PROBLEM TO WORK ON - In the listing below, find the line containing "unfold is_modified in" and the line containing "intros Hm Hne". Repeat exactly those two lines and every line between them, nothing more.

INFORMATION SUPPLIED -

(** A save of a document whose password was modified to a non-empty
    string, under any fault schedule: the password is hashed with the next random salt, then the
    next write fails, or the modified paths are written over the stored
    record; one fault entry is consumed. *)
Lemma save_hashes_faults v d w stored p :
  is_modified P_password d = true -> password (doc d) = Some p -> p <> "" ->
  find_first (id_is (_id (doc d))) (db w) = Some stored ->
  let d' := with_password (Some (bcrypt_hash p (rng w (rng_ctr w)))) (doc d) in
  save v d w =
    if hd false (faults w)
    then (Throw "MongoServerError: write failed",
          mkWorld (db w) (now w) (rng w) (S (rng_ctr w)) (tl (faults w)))
    else (Ret (mkDoc d' [] (pw_selected d)),
          mkWorld (replace_by_id (merge (fun q => is_modified q d) d' stored) (db w))
                  (now w) (rng w) (S (rng_ctr w)) (tl (faults w))).
Proof.
  intros Hm Hp Hne Hs d'. unfold save. rewrite Hm, Hp, (truthy_nonempty _ Hne), andb_false_r.
  unfold pre_save, write_modified. rewrite Hm, Hp. st_unfold. simpl.
  unfold is_modified in Hm. destruct (modified d) as [|q l] eqn:Hmd;
    [by apply bool_decide_eq_true in Hm; inversion Hm|].
  unfold next_write_fails. simpl.
  destruct (faults w) as [|[] fs]; simpl in *; try done; rewrite ?with_password_id, Hs;
    unfold is_modified; by rewrite Hmd.
Qed.

(** A save that does not touch the password, with no write failing:
    the modified paths are written over the stored record (an
    unmodified document writes nothing, which is the same). *)
Lemma save_no_password v d w stored :
  is_modified P_password d = false -> faults w = [] -> NoDup (_id <$> db w) ->
  find_first (id_is (_id (doc d))) (db w) = Some stored ->
  save v d w = (Ret (mkDoc (doc d) [] (pw_selected d)),
                set_db (replace_by_id (merge (fun q => is_modified q d) (doc d) stored) (db w)) w).
Proof.
  intros Hm Hf Hnd Hs. unfold save. rewrite Hm. simpl. rewrite andb_false_r.
  unfold pre_save, write_modified. rewrite Hm. st_unfold. unfold is_modified.
  destruct d as [u ms sel]; simpl in *. destruct ms as [|q l].
  - pose proof (find_first_Some _ _ _ Hs) as [_ Hin].
    replace (merge _ u stored) with stored by (by destruct stored).
    rewrite replace_by_id_self by done. by destruct w.
  - unfold next_write_fails. rewrite Hf. simpl. by rewrite Hs.
Qed.

(** A save of a modified document that does not touch the password,
    under any fault schedule: the next write fails, or it writes the
    modified paths over the stored record; one fault entry is consumed. *)
Lemma save_no_password_faults v d w stored :
  is_modified P_password d = false -> modified d <> [] ->
  find_first (id_is (_id (doc d))) (db w) = Some stored ->
  save v d w =
    if hd false (faults w)
    then (Throw "MongoServerError: write failed",
          mkWorld (db w) (now w) (rng w) (rng_ctr w) (tl (faults w)))
    else (Ret (mkDoc (doc d) [] (pw_selected d)),
          mkWorld (replace_by_id (merge (fun q => is_modified q d) (doc d) stored) (db w))
                  (now w) (rng w) (rng_ctr w) (tl (faults w))).
Proof.
  intros Hm Hne Hs. unfold save. rewrite Hm. simpl. rewrite andb_false_r.
  unfold pre_save, write_modified. rewrite Hm. st_unfold. unfold is_modified.
  destruct d as [u ms sel]; simpl in *. destruct ms as [|q l]; [done|].
  destruct w as [dbw nw rw cw fw]; simpl in *.
  unfold next_write_fails. destruct fw as [|[] fs]; simpl; try done; by rewrite Hs.
Qed.
End SaveLemmas.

TASK RESPONSE -
  unfold is_modified in Hm. destruct (modified d) as [|q l] eqn:Hmd;
    [by apply bool_decide_eq_true in Hm; inversion Hm|].
  unfold next_write_fails. simpl.
  destruct (faults w) as [|[] fs]; simpl in *; try done; rewrite ?with_password_id, Hs;
    unfold is_modified; by rewrite Hmd.
Qed.

(** A save that does not touch the password, with no write failing:
    the modified paths are written over the stored record (an
    unmodified document writes nothing, which is the same). *)
Lemma save_no_password v d w stored :
  is_modified P_password d = false -> faults w = [] -> NoDup (_id <$> db w) ->
  find_first (id_is (_id (doc d))) (db w) = Some stored ->
  save v d w = (Ret (mkDoc (doc d) [] (pw_selected d)),
                set_db (replace_by_id (merge (fun q => is_modified q d) (doc d) stored) (db w)) w).
Proof.
  intros Hm Hf Hnd Hs. unfold save. rewrite Hm. simpl. rewrite andb_false_r.
  unfold pre_save, write_modified. rewrite Hm. st_unfold. unfold is_modified.
  destruct d as [u ms sel]; simpl in *. destruct ms as [|q l].
  - pose proof (find_first_Some _ _ _ Hs) as [_ Hin].
    replace (merge _ u stored) with stored by (by destruct stored).
    rewrite replace_by_id_self by done. by destruct w.
  - unfold next_write_fails. rewrite Hf. simpl. by rewrite Hs.
Qed.

(** A save of a modified document that does not touch the password,
    under any fault schedule: the next write fails, or it writes the
    modified paths over the stored record; one fault entry is consumed. *)
Lemma save_no_password_faults v d w stored :
  is_modified P_password d = false -> modified d <> [] ->
  find_first (id_is (_id (doc d))) (db w) = Some stored ->
  save v d w =
    if hd false (faults w)
    then (Throw "MongoServerError: write failed",
          mkWorld (db w) (now w) (rng w) (rng_ctr w) (tl (faults w)))
    else (Ret (mkDoc (doc d) [] (pw_selected d)),
          mkWorld (replace_by_id (merge (fun q => is_modified q d) (doc d) stored) (db w))
                  (now w) (rng w) (rng_ctr w) (tl (faults w))).
Proof.
  intros Hm Hne Hs. unfold save. rewrite Hm. simpl. rewrite andb_false_r.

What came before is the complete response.